Niet voor niets is theïsme wereldwijd de meest gewortelde en verspreide levensovertuiging. Door theïsme als wereldbeeld in plaats van als wetenschappelijke theorie te beoordelen wordt pas echt duidelijk waarom. Zou dit wellicht de reden zijn dat veel atheïsten zich nog steeds halsstarrig blijven vastklampen aan de illusie dat Godsgeloof als wetenschappelijke hypothese geëvalueerd moet worden in plaats van als wereldbeeld, als manier van leven, als wijze van in de wereld zijn?
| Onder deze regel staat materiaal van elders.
(** From [s] to [s'] the characters [e] were put into the output queue, and
    some were sent. *)
Definition flows s oq s' oq' e : Prop := forall x, stream s (oq ++ e ++ x) = stream s' (oq' ++ x).

Lemma flows_refl s oq : flows s oq s oq [].
Proof. done. Qed.
Lemma flows_trans s1 oq1 e1 s2 oq2 e2 s3 oq3 : flows s1 oq1 s2 oq2 e1 -> flows s2 oq2 s3 oq3 e2 -> flows s1 oq1 s3 oq3 (e1 ++ e2).
Proof. intros H1 H2 x. by rewrite <- H2, <- app_assoc, H1. Qed.
Lemma flows_same s s' oq : (forall l, remaining s' l = remaining s l) -> dv s' = dv s -> flows s oq s' oq [].
Proof. intros H1 H2 x. unfold stream. by rewrite H1, H2. Qed.
Lemma flows_put s q st oq c : flows s oq (oqset q st s) (oq ++ [c]) [c].
Proof. intros x. by rewrite <- app_assoc. Qed.

(** A step of output: the input side stays as it is. *)
Record outputs s free bi oq iq s' free' oq' e : Prop := {
  op_ok : ttyok qs s' free' bi oq' iq;
  op_only : out_only s s';
  op_flow : flows s oq s' oq' e
}.
Definition outact {A} (m : M (sys D) A) : Prop := forall s free bi oq iq, ttyok qs s free bi oq iq ->
  wp m (fun _ s' => exists free' oq' e, outputs s free bi oq iq s' free' oq' e) s.
(** ... that puts nothing into the queue. *)
Definition silent {A} (m : M (sys D) A) : Prop := forall s free bi oq iq, ttyok qs s free bi oq iq ->
  wp m (fun _ s' => exists free' oq', outputs s free bi oq iq s' free' oq' []) s.

Lemma outputs_refl s free bi oq iq : ttyok qs s free bi oq iq -> outputs s free bi oq iq s free oq [].
Proof. intros Hok. split; [done|apply out_only_refl|apply flows_refl]. Qed.
Lemma outputs_trans s free bi oq iq s1 free1 oq1 e1 s2 free2 oq2 e2 : outputs s free bi oq iq s1 free1 oq1 e1 ->
  outputs s1 free1 bi oq1 iq s2 free2 oq2 e2 -> outputs s free bi oq iq s2 free2 oq2 (e1 ++ e2).
Proof. intros [A1 A2 A3] [B1 B2 B3]. split; [done|by eapply out_only_trans|by eapply flows_trans]. Qed.

Lemma silent_outact {A} (m : M (sys D) A) : silent m -> outact m.
Proof. intros Hm s free bi oq iq Hok. eapply wp_mono; [by apply Hm|]. intros _ s' (free' & oq' & H). by exists free', oq', []. Qed.

Lemma silent_ret {A} (a : A) : silent (kret a).
Proof. intros s free bi oq iq Hok. apply wp_ret. exists free, oq. by apply outputs_refl. Qed.
Lemma silent_bind {A B} (m : M (sys D) A) (f : A -> M (sys D) B) : silent m -> (forall a, silent (f a)) -> silent (kbind m f).
Proof.
  intros Hm Hf s free bi oq iq Hok. apply wp_bind. eapply wp_mono; [by eapply Hm|]. intros a s1 (free1 & oq1 & H1).
  eapply wp_mono; [eapply Hf, H1|]. intros b s2 (free2 & oq2 & H2). exists free2, oq2. change [] with ([] ++ [] : list Z). by eapply outputs_trans.
Qed.
Lemma silent_rd {A} (f : TTY -> A) : silent (rd f).
Proof. intros s free bi oq iq Hok. apply wp_gets. exists free, oq. by apply outputs_refl. Qed.
Lemma silent_if {A} (b : bool) (m1 m2 : M (sys D) A) : silent m1 -> silent m2 -> silent (if b then m1 else m2).
Proof. by destruct b. Qed.

(** Flags of output that no character depends on. *)
Lemma silent_flags (g : Z -> Z) : (forall v k, 0 <= k -> Z.testbit T_OUT k = false -> Z.testbit (g v) k = Z.testbit v k) ->
  (forall v, Z.testbit (g v) 4 = Z.testbit v 4) -> silent (upd (fun x => set_t_flags (g (t_flags x)) x)).
Proof.
  intros H1 H2 s free bi oq iq Hok. apply wp_modify. exists free, oq. pose proof Hok as [A1 A2 A3 A4 A5 A6]. split.
  - by apply (ttyok_tp qs s).
  - apply out_only_flags. auto.
  - apply flows_same; [|done]. intros l. unfold remaining. rewrite !flags_inl. cbn [tp set_tp t_flags set_t_flags]. by rewrite H2.
Qed.
Lemma silent_setf f : f ∈ [T_DRAIN; T_HILIM] -> silent (setf f).
Proof.
  intros Hf. apply (silent_flags (fun v => Z.lor v f)).
  - intros v k Hk Hb. rewrite testbit_set, (out_bit f) by (set_solver || done). apply orb_false_r.
  - intros v. rewrite testbit_set. rewrite !elem_of_cons, elem_of_nil in Hf. destruct Hf as [->|[->|[]]]; apply orb_false_r.
Qed.
Lemma silent_clrf f : f ∈ [T_DRAIN; T_HILIM] -> silent (clrf f).
Proof.
  intros Hf. apply (silent_flags (fun v => Z.land v (Z.lnot f))).
  - intros v k Hk Hb. rewrite testbit_clear, (out_bit f) by (set_solver || done). apply andb_true_r.
  - intros v. rewrite testbit_clear by done. rewrite !elem_of_cons, elem_of_nil in Hf. destruct Hf as [->|[->|[]]]; apply andb_true_r.
Qed.
Lemma silent_wakeup ch : silent (wakeup ch).
Proof.
  intros s free bi oq iq Hok. apply wp_modify. exists free, oq. pose proof Hok as [[bo H1] H2 H3 H4 H5 H6]. split; [|constructor; try done; by right|done].
  constructor; try done. exists bo. by destruct H1.
Qed.

Lemma outact_ret {A} (a : A) : outact (kret a).
Proof. apply silent_outact, silent_ret. Qed.
Lemma outact_rd {A} (f : TTY -> A) : outact (rd f).
Proof. apply silent_outact, silent_rd. Qed.
Lemma outact_wakeup ch : outact (wakeup ch).
Proof. apply silent_outact, silent_wakeup. Qed.
Lemma outact_bind {A B} (m : M (sys D) A) (f : A -> M (sys D) B) : outact m -> (forall a, outact (f a)) -> outact (kbind m f).
Proof.
  intros Hm Hf s free bi oq iq Hok. apply wp_bind. eapply wp_mono; [by eapply Hm|]. intros a s1 (free1 & oq1 & e1 & H1).
  eapply wp_mono; [eapply Hf, H1|]. intros b s2 (free2 & oq2 & e2 & H2). exists free2, oq2, (e1 ++ e2). by eapply outputs_trans.
Qed.
Lemma outact_if {A} (b : bool) (m1 m2 : M (sys D) A) : outact m1 -> outact m2 -> outact (if b then m1 else m2).
Proof. by destruct b. Qed.
Lemma outact_putoq c : outact (putoq c).
Proof.
  intros s free bi oq iq Hok. apply (wp_putoq qs s free bi oq iq); [done| |].
  - intros _. exists free, oq, []. by apply outputs_refl.
  - intros q st free' Hok' Hw. exists free', (oq ++ [u8 c]), [u8 c]. split; [done|apply oqset_out; by rewrite Hw|apply flows_put].
Qed.
Lemma outact_backspaces k : outact (backspaces k).
Proof. induction k as [|k IH]; [apply outact_ret|]. apply outact_bind; [apply outact_putoq|done]. Qed.
End Flow.

(** What the start function of a driver may do: give characters to the line. *)
Class TtyDriverLaws (D : Type) `{!TtyDriver D, !TtyLine D} := {
  t_start_law qs s free bi oq iq : ttyok qs s free bi oq iq ->
    wp t_start (fun _ s' => exists free' oq', outputs qs s free bi oq iq s' free' oq' []) s
}.

Section Start.
Context {D : Type} `{!TtyDriver D, !TtyLine D, !TtyDriverLaws D}.
Variable qs : list (cqueue * list Z * list Z).

Lemma silent_ttstart : silent qs (ttstart (D := D)).
Proof.
  apply silent_bind; [apply silent_rd|]. intros x. apply silent_if; [apply silent_ret|]. apply silent_if.
  - apply silent_bind; [apply silent_clrf; set_solver|]. intros _. apply silent_wakeup.
  - apply silent_bind; [intros s free bi oq iq; apply t_start_law|]. intros _. apply silent_bind; [apply silent_rd|]. intros y.
    apply silent_if; [|apply silent_ret]. apply silent_bind; [apply silent_clrf; set_solver|]. intros _. apply silent_wakeup.
Qed.
Lemma outact_ttstart : outact qs (ttstart (D := D)).
Proof. apply silent_outact, silent_ttstart. Qed.
End Start.

#[export] Hint Resolve outact_ret outact_rd outact_putoq outact_backspaces outact_wakeup outact_ttstart : outact.
#[export] Hint Resolve outact_bind outact_if : outact.

(** The serial lines keep the law. *)
#[export] Instance al_line : TtyLine AL := { dv_sent := al_out }.

Section AlLaws.
Variable rom_ctype : Z.

Lemma wp_alstart_loop qs tx s free bi oq iq : ttyok qs s free bi oq iq ->
  wp (alstart_loop tx) (fun _ s' => exists free' oq', outputs qs s free bi oq iq s' free' oq' []) s.
Proof.
  revert s free oq. induction tx as [|tx IH]; intros s free oq Hok; cbn [alstart_loop].
  { apply wp_ret. exists free, oq. by apply outputs_refl. }
  apply wp_bind, (wp_ttout qs s free bi oq iq); [done| |].
  - intros _. rewrite (proj2 (Z.ltb_lt _ _)) by lia. apply wp_ret. exists free, oq. by apply outputs_refl.
  - intros c s1 free1 oq1 Hc Hok1 Hrem Ho Hd. rewrite (proj2 (Z.ltb_ge c 0)) by done. apply wp_bind, wp_modify.
    set (s2 := set_dv _ s1). assert (outputs qs s free bi oq iq s2 free1 oq1 []) as H12.
    { split; [by destruct Hok1; constructor| |].
      - destruct Ho. by constructor.
      - intros x. unfold stream. cbn [app]. rewrite Hrem. cbn. rewrite Hd, <- app_assoc. done. }
    eapply wp_mono; [apply (IH s2 free1 oq1), H12|]. intros _ s3 (free3 & oq3 & H23). exists free3, oq3.
    change [] with ([] ++ [] : list Z). by eapply outputs_trans.
Qed.

#[export] Instance al_laws : @TtyDriverLaws AL (al_driver rom_ctype) al_line.
Proof.
  constructor. intros qs s free bi oq iq Hok. apply wp_bind, wp_gets. by apply wp_alstart_loop.
Qed.
End AlLaws.

(** ** A terminal *)
Module Terminal.
(** A pool of four blocks: one holds four characters of output, three are free. *)
Definition pool_of (l : list Z) : clstate :=
  {| cl_mem := list_to_map [(256, {| cl_fp := 0; cl_ch := l ++ repeat 0 (252 - length l) |});
       (512, {| cl_fp := 768; cl_ch := repeat 0 252 |}); (768, {| cl_fp := 1024; cl_ch := repeat 0 252 |});
       (1024, {| cl_fp := 0; cl_ch := repeat 0 252 |})];
     cltfree := 512; cltwant := 0; cl_woken := [] |}.
Definition queued : list Z := [97; 9; 98; 10].
Definition tty : TTY :=
  Tty {| cq_cc := 4; cq_ip := 256; cq_ix := 4; cq_op := 256; cq_ox := 0 |} cq_zero T_CARR 0 32 0 (repeat 0 256) 0 0 DEF_SG DEF_TC 1 0.
Definition mem (sp a : Z) : option Z := if (0 <=? a) && (a <? 4096) then Some (97 + a mod 16) else None.
Definition on {D} (d : D) : sys D := Sys tty (pool_of queued) d 0 mem [(7, 1)] [] (7, 1, -1) false.
Definition state : sys AL := on (Al 12 [] 0 0 [] [] 1 0).

Lemma terminal_ok {D} (d : D) : ttyok [] (on d) [512; 768; 1024] [] queued [].
Proof.
  constructor; try done. exists [256]. constructor.
  - do 3 (split; [done|]; split; [done|]; eexists; split; [by vm_compute|]; split; [done|]). done.
  - repeat constructor; try done. eexists. split; [by vm_compute|done].
  - apply (bool_decide_eq_true_1 _). by vm_compute.
  - by vm_compute.
Qed.

(** A line that remembers what has come in on it, latest first. *)
Definition memory_driver : TtyDriver (list Z) := {| t_start := kret tt; t_param := kret tt |}.
End Terminal.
Wie zichzelf verliest in het misverstand dat een wereldbeeld een wetenschappelijke hypothese is, ontzegt zich de mogelijkheid om wereldbeelden redelijk te beoordelen en adequaat te vergelijken, wat tragisch is omdat het hier gaat om de voor ieder mens existentieel onvermijdelijke vraag hoe in dit leven te staan, hoe dit leven te leven.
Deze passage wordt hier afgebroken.